Owner Gyles Brandreth says he's sad to let it go but "it's time to find new owners for the museum and its unique collection". Time restraints don't allow it to be given the care it deserves.
The museum in in Stratford-upon-Avon in England was founded by self-confessed bear enthusiast Brandreth and his wife Michele in 1988.
Stratford-upon-Avon attracts five million visitors every year and visitors to the teddy bear museum have ranged from royalty to Tony Blair's teddy, Lynton, who recently spent his summer holidays at the museum.
The collection, personally put together by Brandreth, numbers a thousand bears and related items such as clothing, furniture for the bears or books about bears.
Highlights from the collection include several early Steiff bears, TV and movie stars such as Fozzie bear or Paddington bear, and other old and rare teddy bears..
The cuddly children's toy - quite unlike a real bear- was invented almost simultaneously in the United States and Germany but the United States undoubtedly gave it its name.

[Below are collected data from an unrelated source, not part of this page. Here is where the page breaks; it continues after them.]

(** C18. An error the spec does not name: a well-formed one-plane (GRAY)
    clip is not rejected by a check of its own; [split] returns one plane
    as it is, and [planes[1]] at line 55 raises Python's [IndexError],
    after only the depth conversion was created, whatever the radius and
    the output mode. *)
Theorem chroma_gray_index_error {A} `{ExprNum A} `{Resampler A} (c : clip A) f radius i444 :
  cfmt c = Some f -> fam f = Gray -> wf c ->
  exists n, (forall t, chroma_reconstruct c radius i444 t = (Err IndexError, (t ++ n)%list))
            /\ Forall (fun s => s = "resize"%string) n.
Proof.
  intros Hc Hg Hwf. destruct (depth_float_ok c f Hc Hwf) as (ps & n0 & Hd & Hl & Hn0 & _).
  unfold num_planes in Hl. rewrite Hg in Hl. destruct ps as [|P0 [|? ?]]; cbn in Hl; try lia.
  assert (Hp : vs_then (recon_prepare c) (raise IndexError)
                       (n0 ++ [] ++ [] ++ [] ++ [])).
  { unfold recon_prepare. rewrite Hc. cbv zeta.
    eapply vs_then_bind; [exact Hd|]. cbv beta.
    eapply vs_then_bind; [apply split_gray_ok; exact Hg|]. cbv beta.
    do 2 (eapply vs_then_bind; [apply vs_ok_index; reflexivity|]; cbv beta).
    apply vs_then_refl. }
  exists (n0 ++ [] ++ [] ++ [] ++ []). split.
  - intros t. unfold chroma_reconstruct, vbind at 1. now rewrite (Hp t).
  - rewrite !app_nil_r. exact Hn0.
Qed.

Definition clip_gray : clip R := mkClip (Some GRAYS) 4 4 [flat_plane].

In 1902 Theodore 'Teddy' Roosevelt, failing to kill a bear on a hunting trip, was source for a creation of a soft bear toy, which the makers named 'Teddy's Bear' and displayed in their window with a copy of the cartoon about the incidence. America went bear mad almost overnight President Roosevelt had found a highly effective political mascot.
On the other side of the Atlantic Margarete Steiff, a disabled German seamstress, had added a soft plush bear to the Steiff catalogue and sold 3,000 to America in 1903. Between 1903 and the First World War Steiff sold literally millions of bears, with their trademark button in the left ear, to the United States, Germany and Britain. For collectors very early Steiff bears, with their hump backs, long snouts, large tapered feet and elongated arms with curved paws, are the most sought-after.

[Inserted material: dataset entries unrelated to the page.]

(** * clox: a shallow embedding of the bytecode compiler and VM

    The development follows the layout of the C sources: [object.c]
    (string hashing and interning), [table.c] (the open-addressed hash
    table), [memory.c] (the allocation counter and the collector's trigger),
    [vm.c] (calls, upvalues, [OP_ADD]), [lexer.c] (tokens) and [compiler.c]
    (locals, constants, the Pratt parser).

    Conventions.  C integers are [Z] with their wrap-around written out
    ([uint32], [size_t]).  A C string or byte buffer is a [list ascii].  A
    pointer to a heap object is its address, a [Z]; pointers into an array
    (the value stack, a table's entries) are indices.  A C loop without a
    bound is a [Fixpoint] on a fuel argument that returns [None] when the
    fuel runs out. *)

From Stdlib Require Import ZArith List Lia Bool Ascii String Arith Sorted.
From Stdlib Require Import Floats.PrimFloat.
Import ListNotations.

Local Open Scope Z_scope.

(** ** Machine integers *)

Definition uint32 (z : Z) : Z := z mod 2 ^ 32.
Definition size_t (z : Z) : Z := z mod 2 ^ 64.
Definition UINT8_MAX : Z := 255.
Definition UINT16_MAX : Z := 65535.

(** [(uint8_t)c] for a [char] [c]. *)
Definition uint8_of_char (c : ascii) : Z := Z.of_N (N_of_ascii c).

(** ** object.c: hash_string *)

Module Hash.

(** The loop of [hash_string]: [hash ^= (uint8_t)key[i]; hash *= 16777619;]
    on a [uint32_t]. *)
Fixpoint hash_loop (hash : Z) (key : list ascii) : Z :=
  match key with
  | [] => hash
  | c :: rest =>
      hash_loop (uint32 (Z.lxor hash (uint8_of_char c) * 16777619)) rest
  end.

(** [hash_string (key, length)]: the initial value is the literal of the
    source, [216613626u]. *)
Definition hash_string (key : list ascii) : Z := hash_loop 216613626 key.

(** The 32-bit FNV-1a hash as the specification words it: offset basis
    2166136261, XOR each byte, multiply by the prime 16777619.  This
    definition follows the specification, not the source. *)
Definition fnv1a_offset_basis : Z := 2166136261.
Definition fnv1a_prime : Z := 16777619.

Fixpoint fnv1a_fold (h : Z) (bytes : list ascii) : Z :=
  match bytes with
  | [] => h
  | c :: rest =>
      fnv1a_fold (uint32 (Z.lxor h (uint8_of_char c) * fnv1a_prime)) rest
  end.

Many traditional manufacturers ceased trading in the face of an influx of cheap, mass-produced soft toys from the Far East. By the end of the 1960s the traditional teddy bear appeared doomed.
In 1985 Christie's held the first ever auction devoted to old teddy bears and the Teddy Bear Artists Guild was founded in the USA.
There's something special about bears, Brandreth says.
"Well, the teddy bear has become the world's most popular toy. He is only just over a hundred years old. We've got one of the oldest teddy bears in the world in our collection, dated from 1903. But he was the first toy that boys and girls could play with. And not only boys and girls but children of every age. You keep your teddy bear all your life," Brandreth said.
If a buyer for the museum cannot be found by the end of the year, the museum's contents will be individually auctioneered off the Christie's.